### Work to be completed
Go through the entries below and print, exactly, the lines starting at the one with "CONFIG_RAPTOR_PMEM_2G : bool;" and ending at the one with "Definition riscv64_ref : Config", keeping both ends and no others.

### Exercise data
(* ===== verification/Config.v ===== *)
(** * Config: build configuration, architectural constants and the optional
    extensions of the simulator (Kconfig, [isa-def.h], [isa-extensions.h],
    [difftest-isa.h], [extensions.c]). *)
From S2P Require Import Prelude.

(** ** Kconfig options *)

Class Config := {
  CONFIG_RV64 : bool;
  CONFIG_RV_ASID_BITS : Z;
  CONFIG_RV_PMPADDR_BITS : Z;
  CONFIG_RV_PC_BITS : Z;
  CONFIG_RV_PMP_GRANULARITY_LOG2 : Z;
  CONFIG_RV_F : bool;
  CONFIG_RV_D : bool;
  CONFIG_RVE : bool;
  CONFIG_RV_SVADE : bool;
  CONFIG_RV_MCOUNTINHIBIT : bool;
  CONFIG_MODE_SYSTEM : bool;
  CONFIG_TARGET_SHARE : bool;
  CONFIG_RAPTOR_MEMORY_MAP : bool;
  CONFIG_RAPTOR_PMEM_2G : bool;
  CONFIG_MBASE : Z;
  CONFIG_MSIZE : Z;
  CONFIG_TIMER_CYCLE : bool;
}.

(** The ranges Kconfig enforces. *)
Class ConfigOk (C : Config) : Prop := {
  asid_range : 0 <= CONFIG_RV_ASID_BITS <= 16;
  pmpaddr_range : 1 <= CONFIG_RV_PMPADDR_BITS <= 54;
  pc_bits_range : 40 <= CONFIG_RV_PC_BITS <= 64;
  grain_range : 2 <= CONFIG_RV_PMP_GRANULARITY_LOG2 <= 12;
}.

Definition riscv64_ref : Config := {|
  CONFIG_RV64 := true; CONFIG_RV_ASID_BITS := 9; CONFIG_RV_PMPADDR_BITS := 30;
  CONFIG_RV_PC_BITS := 40; CONFIG_RV_PMP_GRANULARITY_LOG2 := 12;
  CONFIG_RV_F := true; CONFIG_RV_D := true; CONFIG_RVE := false; CONFIG_RV_SVADE := true;
  CONFIG_RV_MCOUNTINHIBIT := false; CONFIG_MODE_SYSTEM := true; CONFIG_TARGET_SHARE := true;
  CONFIG_RAPTOR_MEMORY_MAP := true; CONFIG_RAPTOR_PMEM_2G := false;
  CONFIG_MBASE := 0x80000000; CONFIG_MSIZE := 0x10000000; CONFIG_TIMER_CYCLE := true |}.

Definition riscv32_ref : Config := {|
  CONFIG_RV64 := false; CONFIG_RV_ASID_BITS := 9; CONFIG_RV_PMPADDR_BITS := 32;
  CONFIG_RV_PC_BITS := 64; CONFIG_RV_PMP_GRANULARITY_LOG2 := 12;
  CONFIG_RV_F := true; CONFIG_RV_D := true; CONFIG_RVE := false; CONFIG_RV_SVADE := true;
  CONFIG_RV_MCOUNTINHIBIT := false; CONFIG_MODE_SYSTEM := true; CONFIG_TARGET_SHARE := true;
  CONFIG_RAPTOR_MEMORY_MAP := true; CONFIG_RAPTOR_PMEM_2G := false;
  CONFIG_MBASE := 0x80000000; CONFIG_MSIZE := 0x10000000; CONFIG_TIMER_CYCLE := false |}.

#[export] Instance riscv64_ref_ok : ConfigOk riscv64_ref.
Proof. split; simpl; lia. Qed.
#[export] Instance riscv32_ref_ok : ConfigOk riscv32_ref.
Proof. split; simpl; lia. Qed.

(** Privilege levels, CSR numbers and cause codes. *)
Definition PRV_U : Z := 0.
Definition PRV_S : Z := 1.
Definition PRV_M : Z := 3.

Definition CSR_FFLAGS : Z := 0x001.
Definition CSR_FRM : Z := 0x002.
Definition CSR_FCSR : Z := 0x003.
Definition CSR_VSTART : Z := 0x008.
Definition CSR_VXSAT : Z := 0x009.
Definition CSR_VXRM : Z := 0x00a.
Definition CSR_VCSR : Z := 0x00f.
Definition CSR_SSTATUS : Z := 0x100.
Definition CSR_SIE : Z := 0x104.
Definition CSR_STVEC : Z := 0x105.
Definition CSR_SCOUNTEREN : Z := 0x106.
Definition CSR_SENVCFG : Z := 0x10a.
Definition CSR_SSTATEEN0 : Z := 0x10c.
Definition CSR_SSTATEEN3 : Z := 0x10f.
Definition CSR_SSCRATCH : Z := 0x140.
Definition CSR_SEPC : Z := 0x141.
Definition CSR_SCAUSE : Z := 0x142.
Definition CSR_STVAL : Z := 0x143.
Definition CSR_SIP : Z := 0x144.
Definition CSR_SATP : Z := 0x180.
Definition CSR_SCOUNTOVF : Z := 0xda0.
Definition CSR_VSSTATUS : Z := 0x200.
Definition CSR_VSIE : Z := 0x204.
Definition CSR_VSTVEC : Z := 0x205.
Definition CSR_VSSCRATCH : Z := 0x240.
Definition CSR_VSEPC : Z := 0x241.
Definition CSR_VSCAUSE : Z := 0x242.
Definition CSR_VSTVAL : Z := 0x243.
Definition CSR_VSIP : Z := 0x244.
Definition CSR_VSTIMECMP : Z := 0x24d.
Definition CSR_VSATP : Z := 0x280.
Definition CSR_HSTATUS : Z := 0x600.
Definition CSR_HEDELEG : Z := 0x602.
Definition CSR_HIDELEG : Z := 0x603.
Definition CSR_HIE : Z := 0x604.
Definition CSR_HTIMEDELTA : Z := 0x605.
Definition CSR_HCOUNTEREN : Z := 0x606.
Definition CSR_HGEIE : Z := 0x607.
Definition CSR_HENVCFG : Z := 0x60a.
Definition CSR_HSTATEEN0 : Z := 0x60c.
Definition CSR_HSTATEEN3 : Z := 0x60f.
Definition CSR_HTVAL : Z := 0x643.
Definition CSR_HTINST : Z := 0x64a.
Definition CSR_HIP : Z := 0x644.
Definition CSR_HVIP : Z := 0x645.
Definition CSR_HGATP : Z := 0x680.
Definition CSR_HGEIP : Z := 0xe12.
Definition CSR_MSTATUS : Z := 0x300.
Definition CSR_MISA : Z := 0x301.
Definition CSR_MEDELEG : Z := 0x302.
Definition CSR_MIDELEG : Z := 0x303.
Definition CSR_MIE : Z := 0x304.
Definition CSR_MTVEC : Z := 0x305.
Definition CSR_MCOUNTEREN : Z := 0x306.
Definition CSR_MCOUNTINHIBIT : Z := 0x320.
Definition CSR_MENVCFG : Z := 0x30a.
Definition CSR_MSTATEEN0 : Z := 0x30c.
Definition CSR_MSTATEEN3 : Z := 0x30f.
Definition CSR_MENVCFGH : Z := 0x31a.
Definition CSR_MSTATEEN0H : Z := 0x31c.
Definition CSR_MSTATEEN3H : Z := 0x31f.
Definition CSR_MSTATUSH : Z := 0x310.
Definition CSR_MSCRATCH : Z := 0x340.
Definition CSR_MEPC : Z := 0x341.
Definition CSR_MCAUSE : Z := 0x342.
Definition CSR_MTVAL : Z := 0x343.
Definition CSR_MTINST : Z := 0x34a.
Definition CSR_MTVAL2 : Z := 0x34b.
Definition CSR_MIP : Z := 0x344.
Definition CSR_MBERR_STATUS : Z := 0x7c0.
Definition CSR_MBERR_ADDR : Z := 0xfc0.
Definition CSR_PMPCFG0 : Z := 0x3a0.
Definition CSR_PMPCFG1 : Z := 0x3a1.
Definition CSR_PMPCFG2 : Z := 0x3a2.
Definition CSR_PMPCFG3 : Z := 0x3a3.
Definition CSR_PMPADDR0 : Z := 0x3b0.
Definition CSR_PMPADDR15 : Z := 0x3bf.
Definition CSR_MCYCLE : Z := 0xb00.
Definition CSR_MINSTRET : Z := 0xb02.
Definition CSR_MCYCLEH : Z := 0xb80.
Definition CSR_MINSTRETH : Z := 0xb82.
Definition CSR_CYCLE_ : Z := 0xc00.
Definition CSR_VL : Z := 0xc20.
Definition CSR_VTYPE : Z := 0xc21.
Definition CSR_VLENB : Z := 0xc22.
Definition CSR_TIME : Z := 0xc01.
Definition CSR_INSTRET : Z := 0xc02.
Definition CSR_CYCLEH : Z := 0xc80.
Definition CSR_TIMEH : Z := 0xc81.
Definition CSR_INSTRETH : Z := 0xc82.
Definition CSR_MVENDORID : Z := 0xf11.
Definition CSR_MARCHID : Z := 0xf12.
Definition CSR_IMPID : Z := 0xf13.
Definition CSR_MHARTID : Z := 0xf14.

Definition CSR_MSTATUS_MPRV : Z := 0x20000.
Definition CSR_MSTATUS_MPP : Z := 0x1800.
Definition CSR_MSTATUS_SPP : Z := 0x100.
Definition CSR_MSTATUS_MPIE : Z := 0x80.
Definition CSR_MSTATUS_MIE : Z := 0x8.

Definition MCA_INS_ADD_MIS : Z := 0x0.
Definition MCA_INS_ACC_FAU : Z := 0x1.
Definition MCA_ILLEGAL_INS : Z := 0x2.
Definition MCA_BREAK_POINT : Z := 0x3.
Definition MCA_LOA_ADD_MIS : Z := 0x4.
Definition MCA_LOA_ACC_FAU : Z := 0x5.
Definition MCA_STO_ADD_MIS : Z := 0x6.
Definition MCA_STO_ACC_FAU : Z := 0x7.
Definition MCA_ENV_CAL_UMO : Z := 0x8.
Definition MCA_ENV_CAL_SMO : Z := 0x9.
Definition MCA_ENV_CAL_VSMO : Z := 0xa.
Definition MCA_ENV_CAL_MMO : Z := 0xb.
Definition MCA_INS_PAG_FAU : Z := 0xc.
Definition MCA_LOA_PAG_FAU : Z := 0xd.
Definition MCA_STO_PAG_FAU : Z := 0xf.
Definition MCA_INS_GUEST_PAG_FAU : Z := 0x14.
Definition MCA_LOA_GUEST_PAG_FAU : Z := 0x15.
Definition MCA_VIRT_INS : Z := 0x16.
Definition MCA_STO_GUEST_PAG_FAU : Z := 0x17.
Definition MCA_SOF_CHE : Z := 0x12.
Definition MCA_HAR_ERR : Z := 0x13.

(** ** Words *)

Section Words.
Context {Cfg : Config}.

Definition XLEN : Z := if CONFIG_RV64 then 64 else 32.

(** [(word_t)x], [(sword_t)x], [~x] and [x << n] on [word_t]. *)
Definition word (x : Z) : Z := wrap XLEN x.
Definition sword (x : Z) : Z := signed XLEN x.
Definition wnot (x : Z) : Z := word (~~ x).
Definition wshl (x n : Z) : Z := word (x << n).

Definition MCA_INTR_BIT : Z := 1 << (XLEN - 1).
Definition MCA_SUP_SOF_INT : Z := MCA_INTR_BIT .| 0x1.
Definition MCA_VSUP_SOF_INT : Z := MCA_INTR_BIT .| 0x2.
Definition MCA_MAC_SOF_INT : Z := MCA_INTR_BIT .| 0x3.
Definition MCA_SUP_TIM_INT : Z := MCA_INTR_BIT .| 0x5.
Definition MCA_VSUP_TIM_INT : Z := MCA_INTR_BIT .| 0x6.
Definition MCA_MAC_TIM_INT : Z := MCA_INTR_BIT .| 0x7.
Definition MCA_SUP_EXT_INT : Z := MCA_INTR_BIT .| 0x9.
Definition MCA_VSUP_EXT_INT : Z := MCA_INTR_BIT .| 0xa.
Definition MCA_MAC_EXT_INT : Z := MCA_INTR_BIT .| 0xb.
Definition MCA_COU_OVE_INT : Z := MCA_INTR_BIT .| 0xd.

(** [INTR_EMPTY = (word_t)-1]. *)
Definition INTR_EMPTY : Z := word (-1).

Definition CSR_MISA_EXT_D : Z := 1 << 3.
Definition CSR_MISA_EXT_F : Z := 1 << 5.
Definition CSR_MSTATUS_FS_MASK : Z := 3 << 13.
Definition CSR_MSTATUS_VS_MASK : Z := 3 << 9.
Definition CSR_HSTATUS_VTVM : Z := 1 << 20.
Definition CSR_HSTATUS_VTW : Z := 1 << 21.
Definition CSR_HSTATUS_VTSR : Z := 1 << 22.

(** [BITS(x, hi, lo)] and [SEXT(x, len)] of [macro.h]; [SEXT] yields a
    64-bit value, truncated where it is stored in a [word_t]. *)
Definition BITMASK (bits : Z) : Z := (1 << bits) - 1.
Definition BITS (x hi lo : Z) : Z := (x >> lo) .& BITMASK (hi - lo + 1).
Definition SEXT (x len : Z) : Z := wrap 64 (signed len x).

(** The PC representation of the reference target. *)
Definition riscv_legalize_pc (pc : Z) : Z :=
  if CONFIG_RV64 && (CONFIG_RV_PC_BITS <? 64) then
    let bits := CONFIG_RV_PC_BITS in
    let upper := signed 64 pc >> (bits - 1) in
    if (upper =? 0) || (upper =? -1) then pc
    else
      let sign := pc >> 63 in
      let low := pc .& ((1 << (bits - 2)) - 1) in
      (if nz sign then wnot ((1 << (bits - 1)) - 1) else 0)
        .| ((sign .^ 1) << (bits - 2)) .| low
  else pc.

(** Pointer masking (Ssnpm/Smnpm). *)
Definition riscv_pointer_mask_value (address pmm : Z) (translated : bool) : Z :=
  let length := if pmm =? 2 then 7 else if pmm =? 3 then 16 else 0 in
  if length =? 0 then address
  else
    let mask := wnot 0 >> length in
    let address := address .& mask in
    if translated && nz (address .& (1 << (63 - length))) then address .| wnot mask
    else address.

End Words.

Section WordLemmas.
Context {Cfg : Config}.

Lemma XLEN_pos : 32 <= XLEN.
Proof. unfold XLEN. destruct CONFIG_RV64; lia. Qed.

Lemma word_mod x : word x = x mod 2 ^ XLEN.
Proof. unfold word, wrap. apply Z.land_ones. pose proof XLEN_pos. lia. Qed.

(** ** The width of a word *)

Lemma xlen_cases : XLEN = 64 \/ XLEN = 32.
Proof. unfold XLEN. destruct CONFIG_RV64; auto. Qed.

Lemma xlen_pos : 32 <= XLEN.
Proof. destruct xlen_cases as [->| ->]; lia. Qed.

Lemma xlen_gt : 0 < XLEN.
Proof. pose proof xlen_pos. lia. Qed.

Lemma testbit_wnot x i : 0 <= i -> Z.testbit (wnot x) i = (i <? XLEN) && negb (Z.testbit x i).
Proof.
  intros. unfold wnot, word. rewrite testbit_wrap by (unfold XLEN; destruct CONFIG_RV64; lia).
  by rewrite Z.lnot_spec.
Qed.

Lemma testbit_word x i : 0 <= i -> Z.testbit (word x) i = (i <? XLEN) && Z.testbit x i.
Proof. intros. unfold word. apply testbit_wrap; unfold XLEN; destruct CONFIG_RV64; lia. Qed.

Lemma wnot_fits x : fits XLEN (wnot x).
Proof. apply wrap_fits. pose proof XLEN_pos. lia. Qed.

Lemma word_fits x : fits XLEN (word x).
Proof. apply wrap_fits. pose proof XLEN_pos. lia. Qed.

End WordLemmas.
#[export] Hint Resolve wnot_fits word_fits : fits.

(** [BITS] and [SEXT] bit by bit. *)
Lemma BITS_getf x hi lo : lo <= hi -> BITS x hi lo = getf lo (hi - lo + 1) x.
Proof.
  intros. unfold BITS, getf, BITMASK. by f_equal.
Qed.

Lemma testbit_BITS x hi lo i :
  0 <= lo <= hi -> 0 <= i ->
  Z.testbit (BITS x hi lo) i = (i <? hi - lo + 1) && Z.testbit x (i + lo).
Proof. intros. rewrite BITS_getf by lia. apply getf_testbit; lia. Qed.

Lemma testbit_SEXT x len i :
  0 < len -> 0 <= i ->
  Z.testbit (SEXT x len) i = (i <? 64) && Z.testbit x (if i <? len then i else len - 1).
Proof. intros. unfold SEXT. by rewrite testbit_wrap, testbit_signed by lia. Qed.

Ltac bits_hook ::=
  first [ rewrite testbit_BITS by lia | rewrite testbit_SEXT by lia ].

(** ** Optional extensions *)

Definition NEMU_ISA_EXT_SVNAPOT : Z := 1 << 0.
Definition NEMU_ISA_EXT_ZAWRS : Z := 1 << 1.
Definition NEMU_ISA_EXT_ZFA : Z := 1 << 2.
Definition NEMU_ISA_EXT_SSNPM : Z := 1 << 3.
Definition NEMU_ISA_EXT_SMNPM : Z := 1 << 4.
Definition NEMU_ISA_EXT_SSCOFPMF : Z := 1 << 5.
Definition NEMU_ISA_EXT_V128_PREVIEW : Z := 1 << 6.
Definition NEMU_ISA_EXT_ZVBB : Z := 1 << 7.
Definition NEMU_ISA_EXT_ZVFHMIN : Z := 1 << 8.
Definition NEMU_ISA_EXT_SMSTATEEN_PREVIEW : Z := 1 << 9.
Definition NEMU_ISA_EXT_H_GSTAGE_PREVIEW : Z := 1 << 10.
Definition NEMU_ISA_EXT_MASK : Z :=
  NEMU_ISA_EXT_SVNAPOT .| NEMU_ISA_EXT_ZAWRS .| NEMU_ISA_EXT_ZFA .|
  NEMU_ISA_EXT_SSNPM .| NEMU_ISA_EXT_SMNPM .| NEMU_ISA_EXT_SSCOFPMF .|
  NEMU_ISA_EXT_V128_PREVIEW .| NEMU_ISA_EXT_ZVBB .| NEMU_ISA_EXT_ZVFHMIN .|
  NEMU_ISA_EXT_SMSTATEEN_PREVIEW .| NEMU_ISA_EXT_H_GSTAGE_PREVIEW.

(** The layout of the extension set in a differential journal's feature word. *)
Definition NEMU_ISA_JOURNAL_ENCODE (extensions : Z) : Z :=
  wrap 64 ((extensions .& 0xff) << 8) .| wrap 64 ((extensions .& ~~ 0xff) << 40).
Definition NEMU_ISA_JOURNAL_DECODE (features : Z) : Z :=
  ((features >> 8) .& 0xff) .| ((features >> 40) .& ~~ 0xff).

Definition RISCV_ENVCFG_PMM : Z := 3 << 32.

(** The predicates read the global [riscv_isa_extensions], passed as [ext]. *)
Definition has_ext (flag ext : Z) : bool := nz (ext .& flag).
Definition riscv_sscofpmf_enabled := has_ext NEMU_ISA_EXT_SSCOFPMF.
Definition riscv_v128_preview_enabled := has_ext NEMU_ISA_EXT_V128_PREVIEW.
Definition riscv_zvbb_enabled := has_ext NEMU_ISA_EXT_ZVBB.
Definition riscv_zvfhmin_enabled := has_ext NEMU_ISA_EXT_ZVFHMIN.
Definition riscv_smstateen_preview_enabled := has_ext NEMU_ISA_EXT_SMSTATEEN_PREVIEW.
Definition riscv_h_gstage_preview_enabled := has_ext NEMU_ISA_EXT_H_GSTAGE_PREVIEW.

Definition riscv_supervisor_irq_mask (ext : Z) : Z :=
  0x222 .| (if riscv_sscofpmf_enabled ext then 0x2000 else 0).
Definition riscv_virtual_irq_mask (ext : Z) : Z :=
  if riscv_h_gstage_preview_enabled ext then 0x444 else 0.

Definition riscv_envcfg_pmm (ext value extension : Z) : Z :=
  if negb (nz (ext .& extension)) || (((value >> 32) .& 3) =? 1) then 0
  else value .& RISCV_ENVCFG_PMM.

Section Extensions.
Context {Cfg : Config}.

Definition riscv_isa_supported : Z :=
  if CONFIG_MODE_SYSTEM then
    (NEMU_ISA_EXT_ZAWRS .| NEMU_ISA_EXT_SSCOFPMF .| NEMU_ISA_EXT_V128_PREVIEW
      .| NEMU_ISA_EXT_ZVBB .| NEMU_ISA_EXT_SMSTATEEN_PREVIEW)
    .| (if CONFIG_RV_F then NEMU_ISA_EXT_ZVFHMIN else 0)
    .| (if CONFIG_RV64 then NEMU_ISA_EXT_SVNAPOT .| NEMU_ISA_EXT_SSNPM .| NEMU_ISA_EXT_SMNPM
                            .| NEMU_ISA_EXT_H_GSTAGE_PREVIEW else 0)
    .| (if CONFIG_RV_F then NEMU_ISA_EXT_ZFA else 0)
  else 0.

(** [riscv_isa_configure] on the globals ([riscv_isa_extensions],
    [riscv_isa_locked]): the return code and the new extension set. *)
Definition riscv_isa_configure (extensions cur : Z) (locked : bool) : Z * Z :=
  if locked || nz (extensions .& ~~ riscv_isa_supported)
     || (nz (extensions .& (NEMU_ISA_EXT_ZVBB .| NEMU_ISA_EXT_ZVFHMIN))
         && negb (nz (extensions .& NEMU_ISA_EXT_V128_PREVIEW)))
  then (-1, cur)
  else (0, extensions).

End Extensions.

### Written answer
  CONFIG_RAPTOR_PMEM_2G : bool;
  CONFIG_MBASE : Z;
  CONFIG_MSIZE : Z;
  CONFIG_TIMER_CYCLE : bool;
}.

(** The ranges Kconfig enforces. *)
Class ConfigOk (C : Config) : Prop := {
  asid_range : 0 <= CONFIG_RV_ASID_BITS <= 16;
  pmpaddr_range : 1 <= CONFIG_RV_PMPADDR_BITS <= 54;
  pc_bits_range : 40 <= CONFIG_RV_PC_BITS <= 64;
  grain_range : 2 <= CONFIG_RV_PMP_GRANULARITY_LOG2 <= 12;
}.

Definition riscv64_ref : Config := {|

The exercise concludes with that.